Last weekend, The Age reported on a Victorian government plan, quietly unveiled three months ago, that would revolutionise the collection of the private medical data of every Victorian who has ever used public hospitals or health services.
Known as clinical information sharing (CIS), the plan allows the Department of Health and Human Services (DHHS) to gather and collate every patient’s medical records. The records will be stored on a government database and made available to clinicians as required. The database will include information such as clinical details, demographics, attendance information, medications, allergies and adverse reactions, discharge summaries and test results.
According to the proposal, CIS will be expanded over time to include information about treatment pathways, family and social history, and lifestyle factors. The department has also flagged extending the initiative to include patient details not only from public sources but also private hospitals, general practitioners, mental health systems and ambulance services.
The need for better sharing of medical data was highlighted in an independent report commissioned by the government in 2015. It followed several potentially preventable baby deaths at the Bacchus Marsh Hospital.
While this all sounds highly meritorious, there is one problem: unlike the federal government’s controversial My Health Record, it is not possible for anyone to opt out. About 10% of people have opted out of My Health Record, which is not unexpected.
Victorians will have no such option. True, they will have access to the data through an electronic portal, but they won’t be able to change anything or delete information.
This creates a dilemma for the government: even with the best motives, when it comes to anything to do with human services, compulsion is always a sticking point. One abandons the requirement of consent at one’s peril.

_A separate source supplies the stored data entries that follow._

(** * IBM Quantum QCE20 tutorials: the analysis code of the notebooks

    A shallow embedding of the Python that the notebooks define themselves:

    - [Hardware/Exercise 1 - Measuring Relaxation in Qubits.ipynb]:
      [calc_prob1], [inversion_recovery_function], [get_qubit_counts],
      [extract_prob1_data], [fit_t1];
    - the optimisation notebook stored in the same file: the MaxCut
      [objective] over the five-node graph [edges];
    - [QCVV/Session 2.ipynb]: the error-per-Clifford formula.

    Conventions of the embedding.
    - A Qiskit counts dictionary is a [gmap string Z]: bitstring keys, Python
      [int] values.
    - Python exceptions are values of [exception] ([OtherError] stands for
      any class the notebooks do not raise themselves, by name); a call that
      can raise returns an [outcome].
    - True division of two Python ints is the exact rational quotient (type
      [Q]); NumPy float arithmetic ([np.exp], float division) is real
      arithmetic (type [R]).  Rounding, overflow and underflow of IEEE doubles
      are outside these models; statements that rest on exactness say so.
      Module [F64] has the model function on binary64 numbers, with
      [np.exp] left open.
    - Calls into Qiskit ([Result.get_counts], [marginal_counts]) and into the
      [fitting] module ([fit_function]) are parameters. *)

From Stdlib Require Import ZArith QArith Qround Reals Lra Lia.
From Stdlib Require Lqa Floats.
From stdpp Require Import base option gmap strings list sorting.

Local Open Scope Z_scope.

(** ** Exceptions and outcomes *)

Inductive exception : Type :=
  | ZeroDivisionError
  | IndexError
  | OtherError (name : string).

Inductive outcome (A : Type) : Type :=
  | Returns (a : A)
  | Raises (e : exception).

Arguments Returns {A} a.
Arguments Raises {A} e.

Definition obind {A B : Type} (m : outcome A) (k : A -> outcome B) : outcome B :=
  match m with
  | Returns a => k a
  | Raises e => Raises e
  end.

Declare Scope outcome_scope.
Delimit Scope outcome_scope with outcome.
Notation "'let!' x ':=' m 'in' k" := (obind m (fun x => k))
  (at level 10, x name, m at level 100, k at level 200) : outcome_scope.
Local Open Scope outcome_scope.

Definition raises {A : Type} (m : outcome A) : Prop :=
  match m with
  | Returns _ => False
  | Raises _ => True
  end.

(** ** Counts dictionaries *)

Abbreviation Counts := (gmap string Z).

(** [counts.get(key, dflt)] *)
Definition dict_get (counts : Counts) (key : string) (dflt : Z) : Z :=
  default dflt (counts !! key).

(** The data-model invariant: every stored count is a non-negative integer. *)
Definition counts_wf (counts : Counts) : Prop :=
  map_Forall (fun _ v => 0 <= v) counts.

(** [a / b] on Python ints, as the exact quotient.  Python returns the
    double nearest to it, and raises [OverflowError] when the quotient is
    too large for a double; neither is modelled. *)
Definition true_div (a b : Z) : outcome Q :=
  if decide (b = 0) then Raises ZeroDivisionError
  else Returns (inject_Z a / inject_Z b)%Q.

(** [[
    def calc_prob1(counts):
        return counts.get('1', 0) / (counts.get('0', 0) + counts.get('1', 0))
    ]] *)
Definition calc_prob1 (counts : Counts) : outcome Q :=
  true_div (dict_get counts "1" 0)
           (dict_get counts "0" 0 + dict_get counts "1" 0).

(** The probability of outcome 0 in the words of the markdown cell
    [Pr(0|tau)]: the share of '0' counts among the '0' and '1' counts.
    Only used to compare with what [calc_prob1] computes. *)
Definition spec_prob0 (counts : Counts) : outcome Q :=
  true_div (dict_get counts "0" 0)
           (dict_get counts "0" 0 + dict_get counts "1" 0).

(** [[
    def inversion_recovery_function(tau, t1):
        return np.exp(-tau/t1)
    ]]
    over the reals: the function that the code approximates in doubles.
    Rounding and underflow are not in it, and at [t1 = 0], where Python
    raises [ZeroDivisionError], it has the value 1 ([/ 0 = 0] in the real
    numbers of the library).  [F64.inversion_recovery_function] below is
    the function on doubles. *)
Definition inversion_recovery_function (tau t1 : R) : R :=
  exp (- tau / t1).

(** [[
    n_exps = 50
    min_delay = 0.
    max_delay = 200.e-6
    delays = np.linspace(min_delay, max_delay, n_exps)
    ]] *)
Definition n_exps : nat := 50.
Definition min_delay : R := 0.
Definition max_delay : R := 200 / 10 ^ 6.

Definition linspace (start stop : R) (num : nat) : list R :=
  map (fun i => start + INR i * ((stop - start) / INR (num - 1)))%R (seq 0 num).

Definition delays : list R := linspace min_delay max_delay n_exps.

(** A qubit of the calibrated chip; the analysis only reads [qubit.index]. *)
Record Qubit : Type := mkQubit { index : nat }.

(** [for i in range: s = body(i, s)], stopping at the first exception. *)
Fixpoint for_each {S : Type} (range : list nat)
    (body : nat -> S -> outcome S) (s : S) : outcome S :=
  match range with
  | [] => Returns s
  | i :: rest => let! s' := body i s in for_each rest body s'
  end.

Section ProbData.

(** The Qiskit result object and the two SDK calls made on it. *)
Variable Result : Type.
Variable get_counts : Result -> nat -> outcome Counts.
Variable marginal_counts : Counts -> list nat -> outcome Counts.

(** The notebook global [ir_result = ir_job.result()] read by
    [extract_prob1_data]. *)
Variable ir_result : Result.

(** [[
    def get_qubit_counts(qubit, result, index):
        return marginal_counts(result.get_counts(index), indices=[qubit.index])
    ]] *)
Definition get_qubit_counts (qubit : Qubit) (result : Result) (idx : nat)
    : outcome Counts :=
  let! full := get_counts result idx in
  marginal_counts full [index qubit].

Let’s examine each side of the argument.
On the one hand, assembling all medical information of all eligible people from a broad range of sources into one database provides public hospitals and health services with an immediate and complete picture of any patient’s history. Health professionals will have quick access to medical images and laboratory results.
Indeed, it is sometimes impractical to obtain the consent of a person in emergency situations when treatment is required to prevent death, serious damage to health, or significant pain or distress. This is especially so when patients are not conscious and are not on record as having given any prior consent.
CIS is also designed to facilitate access to the information in a patient’s My Health Record, including information from other states and territories.
On the other hand, there are concerns.
While sensitive to the need for privacy safeguard mechanisms, the Victorian Healthcare Association strongly recommends there be a two-year pilot scheme before the plan is rolled out. This will help ease concerns the data will simply duplicate a lot of what is contained in the My Health Record system.
Others have been more scathing of the CIS proposal. In a blog on the Australian Health Information Technology site, a medical practitioner comments:
The idea of aggregating locally held clinical data from the private and public sector with the variably complete and timely data held in the #myHR is surely both overly complex and a uniquely difficult data management task – even if the private sector data was accessible. Of course, privacy, consent and data sensitivity issues seem not to even warrant a real mention and the claimed benefits are all pretty nebulous and unproven.
So where do we go from here?
The starting point is that governments must ensure no policy sacrifices our right to keep private what we would prefer to be private in the pursuit of a goal that can be attained by less intrusive methods. This has been the successful mantra of the drive to contain the COVID-19 pandemic.
Certainly, legislative protections are in place in Victoria for health information when it is handled by public and private sector organisations. There are general data privacy rights under the Privacy and Data Protection Act 2014, but this act does not apply to health records. The protections for these data are contained in the Health Records Act 2001, which is overseen by the Health Complaints Commissioner. It is a good system, but data protection is never completely foolproof.
Data leakage is the biggest risk to public confidence. The concern is that there are always risks associated with giving a broad range of service providers ready accessibility to highly sensitive personal records, which in turn might be used to discriminate, or even worse.
This information might include historical data concerning sexually transmitted diseases, pregnancy terminations, mental ill-health episodes, DNA tests and matters to do with family violence and child protection. This material can be highly embarrassing to some people. In the wrong hands (journalists, insurance companies, private investigators, personal opponents), it could be politically and personally damaging.
The CIS is a three-year initiative. The project is in phase one, and the DHHS is seeking feedback. The public will need assurances that CIS will be able to balance appropriately the public interest in the legitimate and essential use of that information with the public interest in protecting the privacy of health information.
If parliament is to amend the Health Records Act and abandon the requirement of consent, it will need to be rock solid behind data security assurances, and emphatic in its list of uses to which the data can be put. The Victorian government cannot afford to get this wrong.